Opinion
Argued January 5, 1960
Decided January 21, 1960
Appeal from the Appellate Division of the Supreme Court in the Third Judicial Department, RUSSELL G. HUNT, J.
Carroll J. Mealey for appellants.
Louis J. Lefkowitz, Attorney-General ( Julius L. Sackman and Paxton Blair of counsel), for respondent.
Judgment reversed, with costs to appellants in this court and in the Appellate Division, and the order of the Court of Claims denying the motion to dismiss the claim reinstated. The first cause of action is sufficient since it alleges a continuing wrong by the State in maintaining an improperly constructed highway.

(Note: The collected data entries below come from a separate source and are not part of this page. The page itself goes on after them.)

Definition nullishCoalescingResult (lhs rhs : Type_) : Type_ :=
  if is_kind lhs Never || is_kind rhs Never then never
  else if is_kind lhs Undefined || is_kind lhs Null then rhs
  else if is_kind lhs Number || is_kind lhs String || is_kind lhs Bool || is_kind lhs Object ||
          is_kind lhs Array || is_kind lhs TypedArray || is_kind lhs Function then lhs
  else if isDynamicNumOrUndef lhs && is_kind rhs Number then number
  else join lhs rhs.

Definition logicalOrResult (lhs rhs : Type_) : Type_ :=
  if is_kind lhs Never || is_kind rhs Never then never
  else if is_kind lhs Undefined || is_kind lhs Null then rhs
  else if (is_kind lhs Number || isDynamicNumOrUndef lhs) && is_kind rhs Number then number
  else join lhs rhs.

Definition compoundResult (plainOp : BinaryOp) (current rhs : Type_) : Type_ :=
  match plainOp with
  | LogicalOr => logicalOrResult current rhs
  | NullishCoalescing => nullishCoalescingResult current rhs
  | LogicalAnd => join current rhs
  | _ => if isAlwaysNumericOp plainOp then numericOrDynamic current rhs else arithResult plainOp current rhs
  end.

(** ** What the operators make of values *)

(** An object, whose [valueOf] or [toString] may answer any primitive. *)
Definition is_object (v : Fact) : bool :=
  match v with FObject _ _ | FFunction _ | FTypedArray _ | FArray _ => true | _ => false end.

(** The primitives of ToPrimitive.  [FOther] is a BigInt or a symbol. *)
Inductive to_primitive : Fact -> Fact -> Prop :=
  | primitive_itself v : is_object v = false -> to_primitive v v
  | primitive_of_object v w : is_object v = true -> is_object w = false -> to_primitive v w.

(** ToNumeric: a BigInt stays one, every other primitive that does not throw becomes a
    number. *)
Inductive to_numeric : Fact -> Fact -> Prop :=
  | numeric_bigint v : to_primitive v FOther -> to_numeric v FOther
  | numeric_number v w : to_primitive v w -> w <> FOther -> to_numeric v FNumber.

(** Numeric operators take two numbers or two BigInts; mixing them throws. *)
Definition numeric_result (v w u : Fact) : Prop := to_numeric v u /\ to_numeric w u.

(** [+] concatenates as soon as one primitive is a string. *)
Definition add_result (v w u : Fact) : Prop :=
  exists p q, to_primitive v p /\ to_primitive w q /\
    ((u = FString /\ (p = FString \/ q = FString)) \/
     (p <> FString /\ q <> FString /\ numeric_result p q u)).

Definition unary_value (op : UnaryOp) (v u : Fact) : Prop :=
  match op with
  | Not | Delete => u = FBool
  | Posate => u = FNumber
  | TypeOf => u = FString
  | Void => u = FUndefined
  | Negate | BitNot | PreInc | PreDec | PostInc | PostDec => to_numeric v u
  end.

Definition binary_value (op : BinaryOp) (v w u : Fact) : Prop :=
  match op with
  | Add => add_result v w u
  | Sub | Mul | Div | Mod | BitAnd | BitOr | BitXor | Shl | Shr | UShr | Exp => numeric_result v w u
  | Less | Greater | LessEqual | GreaterEqual | Eq | StrictEq | Ne | StrictNe | In | InstanceOf => u = FBool
  | Comma => u = w
  | _ => True
  end.

(** [null] and [undefined] are nullish; those are falsy, and so are values of every
    primitive type.  A value short-circuits or is replaced by that of the right operand,
    which need not have one. *)
Definition nullish (v : Fact) : bool := match v with FUndefined | FNull => true | _ => false end.

Definition short_circuit (op : BinaryOp) (v : Fact) (w : option Fact) (u : Fact) : Prop :=
  match op with
  | NullishCoalescing => if nullish v then w = Some u else u = v
  | LogicalOr => (u = v /\ nullish v = false) \/ (w = Some u /\ is_object v = false)
  | LogicalAnd => (u = v /\ is_object v = false) \/ (w = Some u /\ nullish v = false)
  | _ => False
  end.

(** The value of [x op= y]. *)
Definition compound_value (op : BinaryOp) (v w u : Fact) : Prop :=
  match op with
  | LogicalOr | LogicalAnd | NullishCoalescing => short_circuit op v (Some w) u
  | Add | Sub | Mul | Div | Mod | BitAnd | BitOr | BitXor | Shl | Shr | UShr | Exp => binary_value op v w u
  | _ => False
  end.

(** ** Soundness *)

Lemma is_kind_true t k : is_kind t k = true <-> kind t = k.
Proof. apply bool_decide_eq_true. Qed.
Lemma readUnicodeEscape_total : total (readUnicodeEscape src fl) (step 1 st0) (escaped d st0).
Proof.
  unfold readUnicodeEscape. apply bind_position. cbn [step at_pos]. pose proof (unit_at _ _ escaped_unit) as Hlen.
  case_bool_decide as Eb.
  - destruct (negb (unicodeMode fl)); [apply total_refuse, after_inside|]. cbv zeta.
    set (digits := take_while is_hex (drop (at_pos st0 + 1 + 2) src)).
    destruct (bool_decide (digits = []) || _) eqn:Ec; [apply total_refuse, after_inside|].
    destruct (Z.ltb_spec kMaxCodePoint (braced_value digits)); [apply total_refuse, after_inside|].
    apply orb_false_iff in Ec as [_ Ec]. apply negb_false_iff, bool_decide_eq_true in Ec.
    apply bind_advance, total_ret. rewrite step_step. pose proof (unit_at _ _ Ec) as Hend.
    replace (1 + (length digits + 3))%nat with (2 + (2 + length digits))%nat by lia.
    apply escaped_run; [lia| |].
    + replace (at_pos st0 + 2)%nat with (S (at_pos st0 + 1)) by lia. rewrite (drop_at _ _ Eb). cbn [Nat.add take].
      apply Forall_cons. split; [done|].
      replace (S (S (at_pos st0 + 1))) with (at_pos st0 + 1 + 2)%nat by lia.
      destruct (take_while_prefix is_hex (drop (at_pos st0 + 1 + 2) src)) as [Ht Hf]. fold digits in Ht, Hf.
      replace (S (length digits)) with (length digits + 1)%nat by lia. rewrite <- (take_take_drop _ (length digits)), Ht.
      rewrite drop_drop, (drop_at _ _ Ec). cbn [take]. apply Forall_app. split; [|by apply Forall_singleton].
      eapply Forall_impl; [exact Hf|apply hex_plain].
    + apply escape_code_ok. pose proof (braced_value_range digits). unfold code_ok. lia.
  - destruct (readHex src (S (at_pos st0 + 1)) 4) as [v|] eqn:Ev; [|apply total_refuse, after_inside].
    apply readHex_spec in Ev as (Hn & Hf & Hv). change (16 ^ Z.of_nat 4) with 65536 in Hv.
    replace (S (at_pos st0 + 1)) with (at_pos st0 + 2)%nat in * by lia.
    apply bind_advance. rewrite step_step.
    assert (escaped d st0 (escape_code v) (step (1 + 5) st0)) as Hsimple.
    { apply (escaped_run 4); [lia|done|]. apply escape_code_ok. unfold code_ok, kMaxCodePoint. lia. }
    destruct (_ && _) eqn:Ec; [|done]. apply andb_prop in Ec as [[[_ Hlead]%andb_prop E1]%andb_prop E2].
    apply bool_decide_eq_true in E1, E2.
    destruct (readHex src _ 4) as [trail|] eqn:Et; [|done]. destruct (isTrailSurrogate trail) eqn:Htrail; [|done].
    apply readHex_spec in Et as (Hn' & Hf' & _). apply bind_advance, total_ret.
    destruct Hsimple as (Hm & _ & _). split; [|split; [cbn; lia|]].
    + eapply reader_moves_trans; [exact Hm|]. change (1 + 5)%nat with 6%nat.
      replace (step 6 (step 6 st0)) with (step 4 (step 2 (step 6 st0))) by (by rewrite !step_step).
      apply reader_moves_trans with d (step 2 (step 6 st0)).
      * apply moves_escape with 117; cbn [step at_pos]; [by replace (at_pos st0 + 6)%nat with (at_pos st0 + 1 + 5)%nat by lia|].
        by replace (S (at_pos st0 + 6)) with (at_pos st0 + 1 + 6)%nat by lia.
      * apply moves_run; cbn [step at_pos]; [lia|].
        by replace (at_pos st0 + 6 + 2)%nat with (at_pos st0 + 1 + 7)%nat by lia.
    + apply escape_code_ok. unfold code_ok, kMaxCodePoint, isLeadSurrogate, isTrailSurrogate in *.
      rewrite Z.shiftl_mul_pow2 by lia. lia.
Qed.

As to the State's further ground for dismissal — that the notice of intention and claim were not timely filed — the claim does not on its face show that it is barred by any Statute of Limitations. The State, of course, will not be barred at the trial from proving such untimeliness if it be the fact. We do not rule on the State's challenge to the sufficiency of the second, third and fourth causes of action. Since, as above stated, the first cause of action alleges ground for relief, the claim "is immune from attack for insufficiency, even though it may contain additional allegations that are inadequate to charge any further cause of action" ( Rager v. McCloskey, 305 N.Y. 75, 80). No opinion.
Concur: Chief Judge DESMOND and Judges DYE, FULD, FROESSEL, VAN VOORHIS and BURKE. Taking no part: Judge FOSTER.